As with so many other broken promises to young people, this claim is shattered as the reality comes to light.
New research from the House of Commons Library reveals that school budgets for essential building repairs and computer equipment have been slashed by 80%.
The average secondary school will see its budget for building work, repairs and computers slashed by £86,000 next year.
The House of Commons Library research says for primary schools in England the figure is £26,000.
With just a fifth of their maintenance fund left, schools will struggle to complete essential repairs and keep their buildings in good working order, storing up expensive infrastructure problems down the line.
This is also the money that schools use to buy computer equipment – with these cuts Michael Gove is sending schools back to the dark ages.

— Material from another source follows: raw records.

(* ===== verification/Rpc.v ===== *)
(** Calls to the chain upstreams: the router and HTTP transport that put a
    breaker in front of each upstream (internal/breaker/transport.go), and the
    Soroban JSON-RPC client that retries over them
    (internal/stellar/rpcclient.go).

    Breakers are shared objects: routes and calls hold their addresses in a
    heap, and other goroutines may use them while a request is under way.  What
    the network answers, the clock, the context, package net/url's parser, the
    redirects of http.Client and the decoding of bodies are arguments. *)

From S2P Require Import Prelude GoStrings Breaker Retry.
Open Scope Z_scope.

(** ** Errors

    A Go error as the tree that errors.Is and errors.As walk. *)

Inductive error :=
| OpenErr (e : OpenError)
| Canceled | DeadlineExceeded | EOF | UnexpectedEOF
| SyntaxError
| rpcStatusError (method : string) (code : Z) (body : string)
| Opaque (msg : string)
| Wrap (msg : string) (e : error)
| RetryError (attempts : Z) (elapsed : Duration) (e : error).

Inductive sentinel := SOpen | SCanceled | SDeadline | SEOF | SUnexpectedEOF | SExhausted.

#[export] Instance sentinel_eq_dec : EqDecision sentinel.
Proof. solve_decision. Defined.

(** [errors.Is] *)
Fixpoint Is (e : error) (s : sentinel) : bool :=
  match e with
  | OpenErr _ => bool_decide (s = SOpen)
  | Canceled => bool_decide (s = SCanceled)
  | DeadlineExceeded => bool_decide (s = SDeadline)
  | EOF => bool_decide (s = SEOF)
  | UnexpectedEOF => bool_decide (s = SUnexpectedEOF)
  | Wrap _ e => Is e s
  | RetryError _ _ e => bool_decide (s = SExhausted) || Is e s
  | _ => false
  end.

(** [errors.As] to a *rpcStatusError, its code, and to a *json.SyntaxError. *)
Fixpoint AsStatus (e : error) : option Z :=
  match e with
  | rpcStatusError _ code _ => Some code
  | Wrap _ e | RetryError _ _ e => AsStatus e
  | _ => None
  end.
Fixpoint AsSyntax (e : error) : bool :=
  match e with
  | SyntaxError => true
  | Wrap _ e | RetryError _ _ e => AsSyntax e
  | _ => false
  end.

(** ** Routing *)

Record URL := mkURL { Host : string; Path : string }.

Record routeEntry := mkRoute { host : string; prefix : string; breaker : nat }.

Abbreviation Router := (list routeEntry) (only parsing).

Definition NewRouter : Router := [].

Inductive RouteError := ErrNoBreaker | ErrParse | ErrNoHost | ErrCollides (b : nat).

Section Routing.
(** [url.Parse] and [strings.ToLower]. *)
Context (parse : string → option URL) (toLower : string → string).

Definition Register (rawURL : string) (b : option nat) (r : Router) : result RouteError Router :=
  match b with
  | None => Err ErrNoBreaker
  | Some b =>
      match parse (TrimSpace rawURL) with
      | None => Err ErrParse
      | Some parsed =>
          if decide (Host parsed = "") then Err ErrNoHost
          else
            let entry := mkRoute (toLower (Host parsed)) (TrimSuffix (Path parsed) "/") b in
            match List.find (λ e, bool_decide (host e = host entry)
                                  && bool_decide (prefix e = prefix entry)) r with
            | Some e => Err (ErrCollides (breaker e))
            | None => Ok (r ++ [entry])
            end
      end
  end.

Definition Breakers (r : Router) : list nat := breaker <$> r.

Definition routes_to (u : URL) (e : routeEntry) : bool :=
  bool_decide (host e = toLower (Host u))
  && (bool_decide (prefix e = "") || HasPrefix (Path u) (prefix e)).

(** One turn of the loop of [For]. *)
Definition better (u : URL) (best : option routeEntry) (e : routeEntry) : option routeEntry :=
  if negb (routes_to u e) then best
  else
    match best with
    | None => Some e
    | Some b => if len (prefix b) <? len (prefix e) then Some e else best
    end.

Definition For_ (r : Router) (u : option URL) : option nat :=
  match u with
  | None => None
  | Some u => breaker <$> fold_left (better u) r None
  end.
End Routing.

(** ** The transport *)

Record Request := mkRequest { ReqURL : URL; ReqBody : string }.
Record Response := mkResponse { StatusCode : Z; Body : string }.

Definition StatusTooManyRequests : Z := 429.

(** [ctxErr] is ctx.Err(). *)
Definition Classify (ctxErr : option error) (resp : option Response) (err : option error) : Outcome :=
  match err with
  | Some e =>
      if Is e SCanceled || match ctxErr with Some c => Is c SCanceled | None => false end
      then Ignored else Breaker.Failure
  | None =>
      match resp with
      | None => Ignored
      | Some r =>
          if 500 <=? StatusCode r then Breaker.Failure
          else if StatusCode r =? StatusTooManyRequests then Breaker.Failure
          else Success
      end
  end.

(** The breakers, the requests put on the network, how many effects there
    were, and whether the goroutine panicked. *)
Record net := mkNet {
  heap : gmap nat Breaker;
  sent : list Request;
  ticks : nat;
  panicked : bool;
}.
Lemma ClaimPending_spec backoff d locked limit now t rs t' :
  ClaimPendingForReconcile backoff d locked limit now t = (rs, t') →
  grows t t' ∧ no_new t t'
  ∧ (∀ id r', t' !! id = Some r' → ∃ r, t !! id = Some r ∧ r_intent r' = r_intent r)
  ∧ ∀ l i, rs = Ok l → i ∈ l →
      ∃ id r, t !! id = Some r ∧ r_intent r = i ∧ pending r = true ∧ r_next_reconcile_at r ≤ now.
Proof.
  unfold ClaimPendingForReconcile. set (n := if limit <=? 0 then _ else _).
  set (rows := select_rows _ _ _ _). set (g := pushed_row _). intros [= <- <-].
  assert (Hrows : ∀ x, x ∈ rows → t !! x.1 = Some x.2) by (by intros x [? _]%select_In).
  assert (Hnd : NoDup rows.*1) by apply select_NoDup.
  assert (Hback : ∀ id r', overwrite g rows t !! id = Some r' →
            ∃ r, t !! id = Some r ∧ r_intent r' = r_intent r).
  { intros id r' Hr'. destruct (t !! id) as [r|] eqn:E.
    - exists r. split; [done|].
      destruct (overwrite_row g rows t id r Hnd Hrows E) as [H|[_ H]];
        rewrite H in Hr'; by injection Hr' as <-.
    - by rewrite overwrite_new in Hr'. }
  split_and!.
  - destruct d as [|[]]; simpl; [| |apply grows_refl]; intros id r Hr;
      destruct (overwrite_row g rows t id r Hnd Hrows Hr) as [H|[_ H]];
      eauto using evolves_refl, pushed_evolves.
  - destruct d as [|[]]; simpl; intros id r' Hr'; [| |eauto]; apply Hback in Hr' as (r & Hr & _); eauto.
  - destruct d as [|[]]; simpl; [done|done|eauto].
  - intros l i Hl Hi. destruct (failed d); [done|]. injection Hl as <-.
    apply list_elem_of_fmap in Hi as (x & -> & Hx). unfold update_rows in Hx.
    apply list_elem_of_fmap in Hx as (y & -> & Hy). exists y.1, y.2.
    apply select_In in Hy as (Hy & Hf). unfold reconcilable in Hf. go_bool. done.
Qed.

(** ** Claim *)

Lemma by_reference_In reference t id r :
  (id, r) ∈ by_reference reference t
  ↔ t !! id = Some r ∧ IdempotencyReference (r_intent r) = reference.
Proof.
  unfold by_reference. rewrite (filtered_In _ t (id, r)).
  unfold has_reference. simpl. by rewrite bool_decide_eq_true.
Qed.

Lemma by_reference_nil reference t id r :
  by_reference reference t = [] → t !! id = Some r → IdempotencyReference (r_intent r) ≠ reference.
Proof.
  intros E Hr Href. assert (H : (id, r) ∈ by_reference reference t) by by apply by_reference_In.
  rewrite E in H. set_solver.
Qed.

(** References are unique and a row holds its id. *)
Definition keyed (t : Table) : Prop :=
  (∀ id r, t !! id = Some r → ID (r_intent r) = id)
  ∧ ∀ id1 r1 id2 r2, t !! id1 = Some r1 → t !! id2 = Some r2 →
      IdempotencyReference (r_intent r1) = IdempotencyReference (r_intent r2) → id1 = id2.

Lemma keyed_evolves t t' : keyed t → grows t t' → no_new t t' → keyed t'.
Proof.
  intros [H1 H2] Hg Hn. split.
  - intros id r' Hr'. destruct (Hn _ _ Hr') as [r Hr]. destruct (Hg _ _ Hr) as (r0 & E & Hev).
    simplify_eq. rewrite (proj1 Hev). by apply H1.
  - intros id1 r1' id2 r2' Hr1' Hr2' Href.
    destruct (Hn _ _ Hr1') as [r1 Hr1]. destruct (Hg _ _ Hr1) as (? & E1 & Hev1).
    destruct (Hn _ _ Hr2') as [r2 Hr2]. destruct (Hg _ _ Hr2) as (? & E2 & Hev2).
    simplify_eq. eapply H2; [done..|]. destruct Hev1 as (_ & <- & _), Hev2 as (_ & <- & _). done.
Qed.

(** What Claim leaves and answers. *)
Lemma Claim_spec d1 d2 fresh wall intent t rs t' :
  keyed t → Claim d1 d2 fresh wall intent t = (rs, t') →
  let row := new_row fresh (with_created wall intent) in
  (t' = t ∨ t !! fresh = None ∧ t' = <[fresh := row]> t
            ∧ ∀ id r, t !! id = Some r →
                IdempotencyReference (r_intent r) ≠ IdempotencyReference intent)
  ∧ match rs with
    | Ok (stored, true) => t' = <[fresh := row]> t ∧ stored = r_intent row ∧ t !! fresh = None
    | Ok (stored, false) =>
        t' = t ∧ ∃ r, t !! ID stored = Some r ∧ r_intent r = stored
          ∧ IdempotencyReference stored = IdempotencyReference intent
          ∧ TransactionHash stored = TransactionHash intent
    | Err _ => t' = t ∨ failed d1 = true
    end.
Proof.
  intros [Hid _]. unfold Claim. case_decide; [by intros [= <- <-]; auto|].
  destruct (insertIntent d1 fresh wall intent t) as [r t1] eqn:Hins. unfold insertIntent in Hins.
  assert (Href : IdempotencyReference (with_created wall intent) = IdempotencyReference intent)
    by (unfold with_created; by destruct (IsZero _)).
  rewrite Href in Hins.
  destruct (by_reference (IdempotencyReference intent) t) as [|p l] eqn:Hby.
  - destruct (t !! fresh) eqn:Hf; [injection Hins as <- <-; by intros [= <- <-]; auto|].
    set (row := new_row fresh (with_created wall intent)) in *.
    assert (Hno : ∀ id r, t !! id = Some r →
              IdempotencyReference (r_intent r) ≠ IdempotencyReference intent)
      by (intros ?? Hr; by eapply by_reference_nil).
    injection Hins as <- <-. destruct d1 as [|[]]; simpl; intros [= <- <-]; simpl; split; auto.
  - destruct (failed d1); injection Hins as <- <-; intros [= <- <-]; (split; [by left|]); [by left|].
    unfold claim_existing, getByReference. destruct (failed d2); [by left|]. rewrite Hby.
    destruct p as [id r]. cbn iota beta.
    assert (Hin : (id, r) ∈ by_reference (IdempotencyReference intent) t) by (rewrite Hby; set_solver).
    apply by_reference_In in Hin as [Hr Hr'].
    destruct (negb _) eqn:Hh; [by left|]. apply negb_false_iff, bool_decide_eq_true in Hh.
    split; [done|]. exists r. rewrite (Hid id r Hr). auto.
Qed.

We are looking at a return to the bad old days of the 1980s when children tried to learn in crumbling classrooms with equipment not up to the job.
This is despite Michael Gove’s promises, when he scrapped Building Schools for the Future, that schools would still have money for essential repairs.
Of course savings need to be found within capital budgets – but with an average reduction of 28% across government, why have schools been targeted for an 80% cut?
School building and repairs are in complete chaos thanks to Michael Gove. His decision-making over the scrapping of 700 Building Schools for the Future projects was described by a High Court judge as an ‘abuse of power’.
Labour’s investment in school building – not just BSF – initially targeted the backlog of repair that had built up, as well as helping to provide for smaller classes in the primary sector.
Overall, since 1997, around 4,000 schools were built new, rebuilt or significantly refurbished (an average of 25 a week) with 1,000 completed in the last two years.
The Tory-led government has so far refused to give figures for how much has been spent to date on capital funding for Free Schools, how much has been set aside for this work, or where the money is coming from.
But the BBC has reported that at least 15 of the first 35 free school groups have been given or promised government money to pay for their buildings. In six cases this involves the outright purchasing of land or buildings. The cost of just one project is currently estimated at £15m.
Michael Gove is now condemning some children to crumbling classrooms whilst waving his cheque book to try to force through more Free Schools, which will be irrelevant for the vast majority of parents. He won’t tell us how much he has promised to fund his new pet projects but we do know that it is money snatched away from other communities.